Michael Stone Michael Stone Saturday, April 21, 2012 4:54:05 AM HEMS has its place in Rural areas. The medics need to be skilled enough and intelligent enough to take into account the factors of how long it will take for HEMS to make the scene, do their assessment, and fly to the destination vs how long it will take the ground crew to get to the same destination. In areas where you have first responders if they are trained to recognize potential flight situations and request HEMS before the medics arrive on scene it can dramatically decrease the response time of HEMS. We need to be thinking!
Steve Jacobi Steve Jacobi Saturday, April 21, 2012 1:17:07 PM Golden hour means they don't need to rush into the OR within the hour. It doesn't mean you stay in the field and play for an hour or transport to a facility that can do nothing definitive for the patient and does not have the appropriate meds or equipment to stabilize. It also doesn't mean you put a patient into an ambulance that lacks the properly trained personnel and all you can do a drive really, really fast. Debunking the Golden Hour does not mean you DO NOT treat. Whether the intervention is surgical or by pharmacology, some injuries just can not be ignored with broad over generalizing statements made in EMS by those who fail to see the bigger picture. The Golden hour can also apply to cardiac muscle and brain tissue. Are you also debunking that doing 12-lead ECGs in the field to determine the most appropriate facility for PCI? How about CVA recognition? Is that crap also that you need to get the patient to the hospital in a timely manner to receive appropriate treatment? But then I guess you know better than the AHA and any of the physicians who have spent years becoming educated and training to provide the best possible care for the best outcomes.
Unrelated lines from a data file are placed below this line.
(** * Walmart retail sales forecasting: feature pipeline, split, metric, forecasts

    A shallow embedding of the Python sources
      - [models/metrics.py]                  (holiday-weighted error),
      - [data_pipeline/feature_engineering.py] (feature builders and pipeline),
      - [models/trainer.py]                  (temporal split, training run),
      - [models/generate_forecasts.py]       (extrapolation and forecast write),
    together with the properties the specification states about them.

    Conventions of the embedding.
      - A pandas frame is the list of its rows, in frame order.  The
        identifying columns of a sales row are record fields; every other
        column lives in a finite map from column label to cell.
      - A float is an exact rational ([Qc]); the non-finite values a
        division can produce (nan, inf) are separate constructors.  Rounding
        of binary floating point is not modelled: what is stated as an
        exact equality of sums is stated for values that binary64 adds
        without rounding, and inequalities leave room for it.
      - A date is its proleptic Gregorian ordinal, as [date.toordinal()]
        gives it; one week is seven days.  Dates and week counts are
        unbounded; [pd] names the bounds of pandas timestamps and
        timedeltas, and that a call returns is stated inside them.
      - A Python exception is the [Raise] branch of [result]. *)

From Stdlib Require Import ZArith QArith Qcanon Qcabs Qround Lia Lqa.
From Stdlib Require Floats.
From stdpp Require Import base numbers list strings gmap sorting pretty.
(** ** The rest of python-chess and the engine

    Making a move, the game-over test, capture / check / pin tests, the
    castling rights test and the FEN and UCI printers are python-chess
    code the properties below do not depend on; the evaluation engine is
    an external process.  They are parameters.  The engine is an oracle
    with a state of its own: its answer may differ from call to call,
    and a call may raise. *)
Class BoardOps := {
  fen : Board -> string;
  uci : Move -> string;
  push : Board -> Move -> Board;
  is_game_over : Board -> bool;
  is_capture : Board -> Move -> bool;
  gives_check : Board -> Move -> bool;
  is_pinned : Board -> Color -> nat -> bool;
  has_castling_rights : Board -> Color -> bool
}.

Class Engine := {
  EngineState : Type;
  (** [engine.analyse(board, limit, multipv=k)] *)
  analyse_multipv : EngineState -> Board -> Z -> res (list InfoDict) * EngineState;
  (** [engine.analyse(board, limit)] *)
  analyse : EngineState -> Board -> res InfoDict * EngineState
}.

(** [str.lower()]: Python's lower-casing of a Unicode string, a function
    of the library. *)
Class Text := {
  lower : string -> string
}.

Section Extractor.

Context {ops : BoardOps} {eng : Engine} {txt : Text}.

(** [chess.G1], [chess.C1], [chess.G8], [chess.C8] *)
Definition G1 : nat := 6%nat.
Definition C1 : nat := 2%nat.
Definition G8 : nat := 62%nat.
Definition C8 : nat := 58%nat.

Definition get_castling_status (b : Board) (c : Color) : string :=
  let king_square := king b c in
  let castled_squares := if c then [G1; C1] else [G8; C8] in
  let on_castled :=
    match king_square with
    | Some k => bool_decide (k ∈ castled_squares)
    | None => false
    end in
  if on_castled && negb (has_castling_rights b c) then "Has_Castled"
  else if has_castling_rights b c then "Can_Castle"
  else "Cannot_Castle".

Definition get_move_type (b : Board) (move : Move) : string :=
  if is_capture b move then "Capture"
  else if gives_check b move then "Check"
  else "Quiet".

(** The [mistake_data] dict. *)
Record mistake_data := mkMistake {
  move_number : Z;
  player_color : string;
  prior_fen : string;
  move_made : string;
  best_move : string;
  cpl : Z;
  mistake_type : string;
  mistake_category : string;
  game_phase : string;
  material_balance : string;
  board_complexity : string;
  king_self_safety : string;
  king_opponent_status : string;
  castling_status_self : string;
  piece_moved : string;
  move_type : string;
  piece_was_attacked : bool;
  piece_was_defended : bool;
  piece_was_defending : bool;
  piece_was_pinned : bool
}.

(** Does this variation start with [move]?
    [('pv' in move_info and move_info['pv'] and move_info['pv'][0] == move)] *)
Definition pv_starts_with (move : Move) (move_info : InfoDict) : bool :=
  match info_pv move_info with
  | Some (m0 :: _) => bool_decide (m0 = move)
  | _ => false
  end.

(** The [for move_info in analysis] loop: the score of the first
    variation that starts with the move played. *)
Fixpoint find_user_move_score (analysis : list InfoDict) (move : Move)
  : res (option Z) :=
  match analysis with
  | [] => Ok None
  | move_info :: rest =>
      if pv_starts_with move move_info
      then s ← get_score move_info; Ok (Some (relative_score s))
      else find_user_move_score rest move
  end.

(** The move was not among the variations: push it, analyse the
    resulting position, pop it. *)
Definition reevaluate (es : EngineState) (b : Board) (move : Move)
  : res (Z * EngineState) :=
  let '(r, es') := analyse es (push b move) in
  user_analysis ← r;
  s ← get_score user_analysis;
  Ok (if is_mate (relative s)
      then - relative_score s
      else relative_score s * -1, es').

(** The body of the loop of [analyze_game_fully], for a ply of the user in
    a position that is not over, in two parts.  First part: the engine is
    asked for two variations and the centipawn loss is computed.  [None]
    is the "No valid analysis" branch. *)
Definition evaluate_ply (es : EngineState) (b : Board) (move : Move)
  : res (option (Z * Move * list InfoDict) * EngineState) :=
  let '(r, es1) := analyse_multipv es b 2 in
  let analysis := match r with Ok l => l | Raise _ => [] end in
  match analysis with
  | best_move_info :: _ =>
      match info_pv best_move_info with
      | Some (best_move :: _) =>
          best ← get_score best_move_info;
          let best_score := relative_score best in
          found ← find_user_move_score analysis move;
          '(user_move_score, es2) ←
            match found with
            | Some s => Ok (s, es1)
            | None => reevaluate es1 b move
            end;
          let cpl := Z.max 0 (best_score - user_move_score) in
          Ok (Some (cpl, best_move, analysis), es2)
      | _ => Ok (None, es1)
      end
  | [] => Ok (None, es1)
  end.

(** Second part: the loss is classified and, unless the move is "Good",
    the record is built.  The board that the body leaves behind is the
    second component ([is_piece_defending] edits it). *)
Definition record_ply (b : Board) (move : Move) (user_color : Color)
           (cpl : Z) (best_move : Move) (analysis : list InfoDict)
  : res (option mistake_data * Board) :=
  let mistake_type := get_mistake_type cpl in
  if bool_decide (mistake_type ≠ "Good") then
    let moved_piece := piece_at b (from_square move) in
    category ← get_mistake_category b move analysis;
    let '(defending, b') :=
      is_piece_defending b (from_square move) user_color in
    Ok (Some {|
          move_number := fullmove_number b;
          player_color := COLOR_NAMES user_color;
          prior_fen := fen b;
          move_made := uci move;
          best_move := uci best_move;
          cpl := cpl;
          mistake_type := mistake_type;
          mistake_category := category;
          game_phase := get_game_phase b;
          material_balance := get_material_balance b user_color;
          board_complexity := get_board_complexity b;
          king_self_safety := get_king_safety b user_color;
          king_opponent_status := get_king_safety b (negb user_color);
          castling_status_self := get_castling_status b user_color;
          piece_moved :=
            match moved_piece with
            | Some p => PIECE_NAMES_upper (piece_type p)
            | None => "UNKNOWN"
            end;
          move_type := get_move_type b move;
          piece_was_attacked :=
            is_attacked_by b (negb user_color) (from_square move);
          piece_was_defended :=
            is_attacked_by b user_color (from_square move);
          piece_was_defending := defending;
          piece_was_pinned := is_pinned b' user_color (from_square move)
        |}, b')
  else Ok (None, b).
Steve Jacobi Steve Jacobi Saturday, April 21, 2012 1:20:17 PM Helicopter crews also provides a higher level of care during transport especially if there are experienced ICU/Trauma RNs on the team. They should have the meds, the equipment and the expertise to provide better stabilization than what a typcial ground crew can.
KevinAmy Johnson KevinAmy Johnson Monday, April 23, 2012 6:09:57 PM Read it again, along with some comments...nothing. I for the life of me don't experience a wow moment. Please somone essssplain this to me. Fast is good, and good hospital is good, is all I get. I thunk I knew that.
Brian Sch Brian Sch Wednesday, December 12, 2012 7:43:12 AM I suffered a ruptured aorta and colon in a car accident in Michigan. I was in the ER within 15 minutes of the accident. There's no doubt in my mind that U of M Survival Flight saved my life. Another ten minutes and I would have bled out. Circumstances were definately on my side but without it I wouldn't be here.